Yeah, I know Dwight..............Were tight! I actually spoke with him about that very clip.


----------



## idiot with a bow (Sep 10, 2007)

d'information à l'article sur la vision de l'orignal. Gracieuseté de Daniel Fecteau.......uhhhhh Gerard DePuardue.....bagette


----------



## TEX-O-BOB (Sep 12, 2007)

elk22hunter said:


> apollosmith said:
> 
> 
> > That one's not nearly as exciting as this one -
> ...


 :roll:


----------



## EPEK (Sep 11, 2007)

When is this going to end?


----------



## idiot with a bow (Sep 10, 2007)

EPEK said:


> When is this going to end?


When is what going to end, 22's name dropping, or tex's intolerance of mankind in general??????? _(O)_


----------



## Huge29 (Sep 17, 2007)

_(O)_ _(O)_ O-|-O O-|-O Guess they don't like the taste of that steel; incredible that he would hold still that long at that distance especially with a cow and calf


----------



## elk22hunter (Sep 7, 2007)

TEX-O-BOB said:


> elk22hunter said:
> 
> 
> > apollosmith said:
> ...


I don't like the tone of your voice as you roll your eyes! Do I detect a bit of jeleousy? :mrgreen:


----------



## elk22hunter (Sep 7, 2007)

idiot with a bow said:


> EPEK said:
> 
> 
> > When is this going to end?
> ...


...............What?..............nobody faulted Dwight when he mentioned that he knew Elk 22!


----------



## idiot with a bow (Sep 10, 2007)

I knew you would have a good comeback, but i want to know what epek was talking about.


----------



## TEX-O-BOB (Sep 12, 2007)

idiot with a bow said:


> I knew you would have a good comeback, but i want to know what epek was talking about.

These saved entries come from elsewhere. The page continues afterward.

(** A vote account of a bank: [None] where its data is not a vote state. *)
Definition initialize_lockouts_from_bank (vote_account : option (option VoteState)) (root : Slot) (self : Tower)
    : outcome TowerError Tower :=
  match vote_account with
  | Some account =>
      vs ←? expect account;
      let self := initialize_root root (with_vote_state vs self) in
      Ok (initialize_lockouts (fun v => root <? slot v) self)
  | None => Ok (initialize_root root self)
  end.

Definition tower_new (node : Pubkey) (vote_account : option (option VoteState)) (root : Slot) : outcome TowerError Tower :=
  initialize_lockouts_from_bank vote_account root
    (mkTower node VOTE_THRESHOLD_DEPTH VOTE_THRESHOLD_SIZE (vote_state tower_default) (last_vote tower_default)
       None (mkBlockTimestamp 0 0) None None).

Definition tower_slots (self : Tower) : list Slot := tower (vote_state self).
Definition voted_slots (self : Tower) : list Slot := slot <$> votes (vote_state self).

(** [self.last_vote.slot(self.last_vote.len() - 1)] *)
Definition tower_last_voted_slot (self : Tower) : outcome TowerError (option Slot) :=
  if tx_is_empty (last_vote self) then Ok None
  else s ←? tx_slot (last_vote self) (tx_len (last_vote self) - 1); Ok (Some s).
Definition last_voted_slot_hash (self : Tower) : outcome TowerError (option (Slot * Hash)) :=
  s ←? tower_last_voted_slot self; Ok (s ← s; Some (s, tx_hash (last_vote self))).

Definition is_stray_last_vote (self : Tower) : outcome TowerError bool :=
  if bool_decide (is_Some (stray_restored_slot self))
  then s ←? tower_last_voted_slot self; Ok (bool_decide (stray_restored_slot self = s))
  else Ok false.

Definition tower_root (self : Tower) : outcome TowerError Slot := expect (root_slot (vote_state self)).

(** ** Slots that may be voted for *)
Definition is_recent (self : Tower) (s : Slot) : bool :=
  match last_voted_slot (vote_state self) with
  | Some last_voted_slot => negb (s <=? last_voted_slot)
  | None => match root_slot (vote_state self) with Some root => negb (s <=? root) | None => true end
  end.

Definition has_voted (self : Tower) (s : Slot) : bool := existsb (fun vote => s =? slot vote) (votes (vote_state self)).

Definition is_locked_out (self : Tower) (s : Slot) (ancestors : gset Slot) : outcome TowerError bool :=
  if negb (is_recent self s) then Ok true
  else
    let vs := process_slot_vote_unchecked (vote_state self) s in
    if existsb (fun vote => negb (s =? slot vote) && negb (bool_decide (slot vote ∈ ancestors))) (votes vs)
    then Ok true
    else
      match root_slot vs with
      | Some root_slot =>
          if negb (s =? root_slot)
          then _ ←? rust_assert (bool_decide (root_slot ∈ ancestors)); Ok false
          else Ok false
      | None => Ok false
      end.

Definition is_slot_confirmed (self : Tower) (s : Slot) (voted_stakes : VotedStakes) (total_stake : Stake) : bool :=
  match voted_stakes !! s with
  | Some stake => f64_ltb (threshold_size self) (stake_ratio stake total_stake)
  | None => false
  end.
Definition is_slot_duplicate_confirmed (s : Slot) (voted_stakes : VotedStakes) (total_stake : Stake) : bool :=
  match voted_stakes !! s with
  | Some stake => f64_ltb DUPLICATE_THRESHOLD (stake_ratio stake total_stake)
  | None => false
  end.

Definition check_vote_stake_threshold (threshold_vote : option Lockout) (before : VoteState)
    (threshold_depth : nat) (threshold_size : f64) (voted_stakes : VotedStakes) (total_stake : Stake)
    : ThresholdDecision :=
  match threshold_vote with
  | None => PassedThreshold
  | Some threshold_vote =>
      match voted_stakes !! lo_slot threshold_vote with
      | None => FailedThreshold (Z.of_nat threshold_depth) 0
      | Some fork_stake =>
          if (Z.of_nat threshold_depth <? lo_confirmation_count threshold_vote)
             && existsb (fun old => (slot old =? lo_slot threshold_vote)
                                    && (confirmation_count old =? lo_confirmation_count threshold_vote)) (votes before)
          then PassedThreshold
          else if f64_ltb threshold_size (stake_ratio fork_stake total_stake) then PassedThreshold
          else FailedThreshold (Z.of_nat threshold_depth) fork_stake
      end
  end.

Definition check_vote_stake_thresholds (self : Tower) (s : Slot) (voted_stakes : VotedStakes) (total_stake : Stake)
    : list ThresholdDecision :=
  let vs := process_slot_vote_unchecked (vote_state self) s in
  let vote_thresholds_and_depths :=
    [(VOTE_THRESHOLD_DEPTH_SHALLOW, SWITCH_FORK_THRESHOLD);
     ((VOTE_THRESHOLD_DEPTH_SHALLOW + 1)%nat, SWITCH_FORK_THRESHOLD);
     (threshold_depth self, threshold_size self)] in
  '(depth, size) ← vote_thresholds_and_depths;
  match check_vote_stake_threshold (nth_recent_lockout vs depth) (vote_state self) depth size voted_stakes total_stake with
  | FailedThreshold vote_depth stake => [FailedThreshold vote_depth stake]
  | PassedThreshold => []
  end.

(** ** Recording votes *)

(** [now] is [Utc::now().timestamp()]. *)
Definition maybe_timestamp (now : UnixTimestamp) (current_slot : Slot) (self : Tower) : Tower * option UnixTimestamp :=
  let last := tw_last_timestamp self in
  if (bt_slot last <? current_slot) || (bt_slot last =? 0) && (current_slot =? bt_slot last) then
    if bt_timestamp last <=? now then (with_timestamp (mkBlockTimestamp current_slot now) self, Some now)
    else (self, None)
  else (self, None).

Definition update_last_vote_from_vote_state (now : UnixTimestamp) (vote_hash : Hash) (self : Tower)
    : outcome TowerError Tower :=
  let new_vote :=
    TxVoteStateUpdate (vsu_new (lockout <$> votes (vote_state self)) (root_slot (vote_state self)) vote_hash) in
  last ←? tower_last_voted_slot self;
  let '(self, ts) := maybe_timestamp now (default 0 last) self in
  Ok (with_last_vote (tx_set_timestamp ts new_vote) self).

Definition record_bank_vote_and_update_lockouts (now : UnixTimestamp) (vote_slot : Slot) (vote_hash : Hash) (self : Tower)
    : outcome TowerError (Tower * option Slot) :=
  old_root ←? tower_root self;
  let '(vs, r) := process_vote_unchecked (vote_state self) (vote_new [vote_slot] vote_hash) in
  _ ←? match r with Ok _ => Ok tt | _ => Panic end;
  self ←? update_last_vote_from_vote_state now vote_hash (with_vote_state vs self);
  new_root ←? tower_root self;
  Ok (self, if negb (old_root =? new_root) then Some new_root else None).

(** A vote for a bank with this slot and hash *)
Definition record_bank_vote (now : UnixTimestamp) (bank_slot : Slot) (bank_hash : Hash) (self : Tower)
    : outcome TowerError (Tower * option Slot) :=
  record_bank_vote_and_update_lockouts now bank_slot bank_hash self.

Definition increase_lockout (confirmation_count_increase : Z) (self : Tower) : Tower :=
  with_vote_state
    (set_votes (vote_state self)
       ((fun v => mkLandedVote (latency v) (increase_confirmation_count (lockout v) confirmation_count_increase))
          <$> votes (vote_state self))) self.

Definition refresh_last_vote_timestamp (heaviest_slot_on_same_fork : Slot) (self : Tower) : Tower :=
  let timestamp :=
    match tx_timestamp (last_vote self) with
    | Some last_vote_timestamp => sat_add_i64 last_vote_timestamp 1
    | None => sat_add_i64 (bt_timestamp (tw_last_timestamp self)) 1
    end in
  match tx_last_voted_slot (last_vote self) with
  | Some last_voted_slot =>
      if heaviest_slot_on_same_fork <=? last_voted_slot then self
      else with_last_vote (tx_set_timestamp (Some timestamp) (last_vote self))
             (with_timestamp (mkBlockTimestamp last_voted_slot timestamp) self)
  | None => self
  end.

Definition refresh_last_vote_tx_blockhash (new_vote_tx_blockhash : Hash) (self : Tower) : Tower :=
  with_blockhash (Some new_vote_tx_blockhash) self.

Definition last_voted_slot_in_bank (vote_account : option (option VoteState)) : option Slot :=
  account ← vote_account; vs ← account; last_voted_slot vs.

I didn't think you were that dense...

He was referring to your's and his conversation the other day regarding the increase in moose confrontations. "when will it end"....DUH! :mrgreen:


----------



## TEX-O-BOB (Sep 12, 2007)

I used to spray Wilford Brimleys lawn for Cinch Bugs. He also hate crab grass. 8)


----------



## TEX-O-BOB (Sep 12, 2007)

SilverSmitty said:


> TEX-O-BOB said:
> 
> 
> > I used to spray Wilford Brimleys lawn for Cinch Bugs. He also hate crab grass. 8)
> ...


His tip would be "plant corn early" if he tipped at all... :evil:


----------



## proutdoors (Sep 24, 2007)

Well I .......... :shock:


----------



## north slope (Sep 8, 2007)

It is a good thing the hunts are real soon >>--------> cause I don't know how much more of this I can take! :roll:


----------



## TEX-O-BOB (Sep 12, 2007)

north slope said:


> It is a good thing the hunts are real soon >>--------> cause I don't know how much more of this I can take! :roll:


Yes, soon we'll all be talking about 90yard shots, wheeler traffic, and stolen tree stands. Can't wait!


----------



## north slope (Sep 8, 2007)

Customs cabins, hoochie mama's and custom bugles.... I can't wait!


----------



## Riverrat77 (Sep 7, 2007)

And dead stuff.... hopefully. That was a pretty cool clip. I also was waiting for that cow to take the dude out.... oh well, maybe next time.


----------